▸ **Problem description**
Your task is to filter the data below down to the lines holding "rewrite".

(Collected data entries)

::::

(** The product of sets in lexicographic order. *)
Fixpoint cartesian (selections : list VariantAttributeSelection) : list VariantCombination :=
  match selections with
  | [] => [[]]
  | s :: ss => flat_map (λ v, List.map (cons (Entry (attribute_id s) v)) (cartesian ss)) (value_ids s)
  end.

Lemma flat_map_nil {A B} (l : list A) : flat_map (λ _, @nil B) l = [].
Proof. by induction l. Qed.
Lemma map_flat_map {A B C} (f : B → C) (g : A → list B) l :
  List.map f (flat_map g l) = flat_map (λ a, List.map f (g a)) l.
Proof. induction l as [|a l IH]; [done|]. cbn. by rewrite List.map_app, IH. Qed.

Lemma combinations_from acc ss :
  foldl (λ acc s, flat_map (λ c, List.map (λ v, c ++ [Entry (attribute_id s) v]) (value_ids s)) acc) acc ss
  = flat_map (λ c, List.map (app c) (cartesian ss)) acc.
Proof.
  revert acc. induction ss as [|s ss IH]; intros acc; cbn [foldl cartesian].
  - induction acc as [|c acc IHacc]; [done|]. cbn in *. by rewrite app_nil_r, <- IHacc.
  - rewrite IH, flat_map_flat_map. apply flat_map_ext. intros c.
    rewrite flat_map_map, map_flat_map. apply flat_map_ext. intros v.
    rewrite List.map_map. apply List.map_ext. intros l. by rewrite <- app_assoc.
Qed.
Lemma combinations_cartesian ss : generateVariantCombinations ss = cartesian ss.
Proof. unfold generateVariantCombinations. rewrite combinations_from. cbn. by rewrite app_nil_r, List.map_id. Qed.

(** One value is chosen for each selection. *)
Definition chooses (s : VariantAttributeSelection) (e : VariantCombinationEntry) : Prop :=
  e_attribute_id e = attribute_id s ∧ e_attribute_value_id e ∈ value_ids s.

::::

▸ **The answer**
Proof. induction l as [|a l IH]; [done|]. cbn. by rewrite List.map_app, IH. Qed.
  - induction acc as [|c acc IHacc]; [done|]. cbn in *. by rewrite app_nil_r, <- IHacc.
  - rewrite IH, flat_map_flat_map. apply flat_map_ext. intros c.
    rewrite flat_map_map, map_flat_map. apply flat_map_ext. intros v.
    rewrite List.map_map. apply List.map_ext. intros l. by rewrite <- app_assoc.
Proof. unfold generateVariantCombinations. rewrite combinations_from. cbn. by rewrite app_nil_r, List.map_id. Qed.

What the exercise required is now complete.